Group Orientation & Mobility O&M skills taught in training included: Basic cane use – open palm technique, touch technique, pencil grip Structured Discovery Self-Familiarization to a room/home Auditory Skills Problem solving Human guide
Vendor Contracted Group Training There have been two different vendor contracted group trainings including: San Antonio Lighthouse provided a one week “mini” training that consumers traveled to and received training on a set curriculum. Individual IL Skills Vendors provided training using a set curriculum and meeting with consumers locally on one day per week for 9 sessions.
Group Training in Spanish Our IL program found a need to conduct trainings in Spanish for consumer’s whose primary language is Spanish. Our San Antonio office partnered with the San Antonio Lighthouse to provide this training. Our Harlingen IL Worker has also provided a variety of group training in Spanish.
Abbreviated “Mini” Training To address the needs of older blind we cut the curriculum of “mini” training down from 5 days to 3 days and decreased the number of hours of training to 9 am to 3 pm. Provided daily taxi service rather than overnight accommodations. Focused on IL Skill needs of the particular group rather than a set curriculum.
Rural vs. Urban Training Transportation: Urban areas have more transportation options which is helpful for ongoing weekly or monthly classes such as braille or IL skills.
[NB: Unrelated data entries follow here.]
Definition demo_stack : stack settings_world :=
  {| stack_locks := demo_locks; stack_storage := demo_storage;
     getNodeAddress := load CSAP_ATTR_NODE_ID; setNodeAddress := store CSAP_ATTR_NODE_ID;
     getNetworkAddress := load CSAP_ATTR_NETWORK_ADDR; setNetworkAddress := store CSAP_ATTR_NETWORK_ADDR;
     getNetworkChannel := load CSAP_ATTR_NETWORK_CHANNEL;
     setNetworkChannel := store CSAP_ATTR_NETWORK_CHANNEL;
     getNodeRole := load CSAP_ATTR_NODE_ROLE; setNodeRole := store CSAP_ATTR_NODE_ROLE;
     getDataMaxNumBytes := const_world 102; getSeq := const_world 0;
     getStackFirmwareVersion := const_world (5, 3, 0, 0); getNumBuffers := const_world 16;
     getEncryptionKey := const_world APP_RES_OK; setEncryptionKey := fun _ => const_world APP_RES_OK;
     getAuthenticationKey := const_world APP_RES_OK;
     setAuthenticationKey := fun _ => const_world APP_RES_OK;
     getNetworkChannelLimits := fun _ => const_world (1, 40); getAppConfigNumBytes := const_world 80;
     getRadioInfo := const_world (1, 1);
     getOfflineScan := fun _ => load CSAP_ATTR_OFFLINE_SCAN; setOfflineScan := store CSAP_ATTR_OFFLINE_SCAN;
     setFeatureLockBits := store CSAP_ATTR_FEATURE_LOCK_BITS;
     setFeatureLockKey := fun _ => store CSAP_ATTR_FEATURE_LOCK_KEY 1;
     getReservedChannels := fun n _ => const_world (APP_RES_OK, repeat 0 (Z.to_nat n));
     setReservedChannels := fun _ _ => const_world APP_RES_OK;
     setTargetScratchpadAndAction := fun _ _ _ _ => const_world APP_RES_OK;
     resetAll := fun w => (APP_RES_OK, (∅, [])) |}.

#[export] Instance demo_stable : Stable (stack_locks demo_stack) demo_key demo_lock.
Proof. by constructor. Qed.

#[export] Instance demo_settings : SettingsWork demo_stack (fun w a => setting a w).
Proof.
  constructor; try done.
  all: intros v w _; unfold setting; cbn [snd fst store setNodeAddress setNetworkAddress setNetworkChannel
    setNodeRole setOfflineScan setFeatureLockBits demo_stack]; by rewrite lookup_insert_eq.
Qed.

Lemma demo_reserved n old w : bytes old -> bytes (getReservedChannels demo_stack n old w).1.2.
Proof. intros _. by apply bytes_repeat. Qed.

Definition demo_power : Power.state :=
  {| Power.m_autopower_enabled := false; Power.m_power_on := Power.USART_POWER_OFF;
     Power.usart_enabled := true; Power.receiver_on := true; Power.edge_irq := None;
     Power.ds_disabled := false; Power.shutdown_task := None;
     Power.uart := {| Uart.m_tx_buffer_idx := 0; Uart.m_tx_buffer := []; Uart.m_rx_buffer_idx := 0;
       Uart.m_rx_buffer := []; Uart.m_rx_crc := 0; Uart.m_escaped := false; Uart.log := [] |} |}.

Definition demo_state (m : gmap Z Z) : state settings_world :=
  Build_state (Persistent.Build_state [] (m, [])) demo_power.

Definition read_request (a : Z) : waps_item_t := request WAPS_FUNC_CSAP_ATTR_READ_REQ (le_put 2 a).
Definition write_request (a : Z) (value : list Z) : waps_item_t :=
  request WAPS_FUNC_CSAP_ATTR_WRITE_REQ (le_put 2 a ++ [Z.of_nat (length value)] ++ value).

Lemma read_request_wf a : wf_item (read_request a).
Proof. apply request_wf; [done|apply le_put_bytes|]. rewrite length_le_put. lia. Qed.

(** Reading the feature lock key that is set: the copy of 16 bytes out of the
    variable [tmp]. *)
Lemma lock_key_read_overruns tmp0 :
  (attrReadReq demo_stack tmp0 40 (read_request CSAP_ATTR_FEATURE_LOCK_KEY)
    (demo_state {[CSAP_ATTR_FEATURE_LOCK_KEY := 1; CSAP_ATTR_FEATURE_LOCK_BITS := 0x200]})).1 = None.
Proof. by vm_compute. Qed.

Lemma csap_read_reply_witness :
  exists item', (attrReadReq demo_stack 0 40 (read_request CSAP_ATTR_NODE_ID)
      (demo_state {[CSAP_ATTR_NODE_ID := 0x1234]})).1 = Some (true, item') /\
    read_reply (read_request CSAP_ATTR_NODE_ID) item'.
Proof.
  pose proof (csap_read_reply demo_stack 0 40 demo_key demo_lock ltac:(by vm_compute) demo_reserved
    (read_request CSAP_ATTR_NODE_ID) (demo_state {[CSAP_ATTR_NODE_ID := 0x1234]})
    (read_request_wf CSAP_ATTR_NODE_ID)) as H.
  destruct (attrReadReq _ _ _ _ _) as [[[[] item']|] s'] eqn:E.
  - exists item'. split; [done|]. apply H.
  - destruct H as [H _]. by vm_compute in H.
  - destruct H as (_ & _ & H & _). by vm_compute in H.
Defined.

(** The lock bits cannot be written while a key is set. *)
Lemma csap_write_guarded_witness :
  exists item', (attrWriteReq demo_stack 115200 true
      (write_request CSAP_ATTR_FEATURE_LOCK_BITS [0; 0; 0; 0])
      (demo_state {[CSAP_ATTR_FEATURE_LOCK_KEY := 1]})) = (Some (true, item'),
        demo_state {[CSAP_ATTR_FEATURE_LOCK_KEY := 1]}) /\
    pld 0 1 (item_frame item') = ATTR_ACCESS_DENIED.
Proof.
  assert (Hwf : wf_item (write_request CSAP_ATTR_FEATURE_LOCK_BITS [0; 0; 0; 0])).
  { apply request_wf; [done|apply (bool_decide_unpack _); by vm_compute|cbn; lia]. }
  pose proof (csap_write_guarded demo_stack 115200 true demo_key demo_lock
    (write_request CSAP_ATTR_FEATURE_LOCK_BITS [0; 0; 0; 0])
    (demo_state {[CSAP_ATTR_FEATURE_LOCK_KEY := 1]}) Hwf ltac:(by vm_compute)) as H.
  destruct (attrWriteReq _ _ _ _ _) as [[[[] item']|] s'] eqn:E; [| |done].
  - destruct H as (_ & _ & _ & _ & _ & H).
    assert (Ev : write_verdict demo_key demo_lock (world (demo_state {[CSAP_ATTR_FEATURE_LOCK_KEY := 1]}))
      (pld 0 2 (item_frame (write_request CSAP_ATTR_FEATURE_LOCK_BITS [0; 0; 0; 0])))
      (pld 2 1 (item_frame (write_request CSAP_ATTR_FEATURE_LOCK_BITS [0; 0; 0; 0]))) =
        inl ATTR_ACCESS_DENIED) by (by vm_compute).
    rewrite Ev in H. destruct H as [H ->]. by exists item'.
  - destruct H as [H _]. by vm_compute in H.
Defined.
Urban areas have many options for IL staff to purchase taxi services to transport consumers for abbreviated “mini” trainings. Rural areas have limited transportation but carpooling is more effective than in urban areas. Rural areas also have better attendance for weekend classes/events as family is typically available for transportation on weekends. Attendance: Predicting attendance is challenging due to health issues and transportation issues that are common with older blind. Depending on staff ratio and type of training we plan for 6 to 20 consumers per training.
Rural vs. Urban Training Day/time of training: Urban locations lend themselves for better attendance during the week mainly due to transportation options. Rural locations seem to have better attendance on weekends. Family involvement: Rural areas have had a higher level of family members participating in a training and/or providing transportation.
Rural vs. Urban Training Training at existing support groups: This has been a good option for short, focused topics. Provides opportunity for outreach to new consumers. Training at Assisted Living or Independent Living Facilities: Rural areas have had greater success of involving the community outside of the ALF in these trainings. In Urban areas this option tends to be useful for ALF that have a high number of consumers who are older blind.
Benefits Confidence of consumers and staff. The more group trainings the region provides the better the outcomes of the trainings. Builds natural supports and mentors. Foundation for problem solving skills for consumers and provides consumers with an introduction of a variety of skills. Increases social skills. Assists consumers in the adjustment process. Collaboration with VR program. Classes can be adjusted to provide with limited funds.
Challenges Transportation Consumer’s health issues Adequate number of staff to provide training Training family with their loved one present Interpreters Collaboration with VR Program Consumer’s typically do not master skills
Conclusion In Texas we’ve found that providing group skills to our older blind consumers has been a positive experience for all with lasting benefits for consumers and staff. Although our initial expectations weren’t fulfilled we have found there is an important place for group training in the IL program.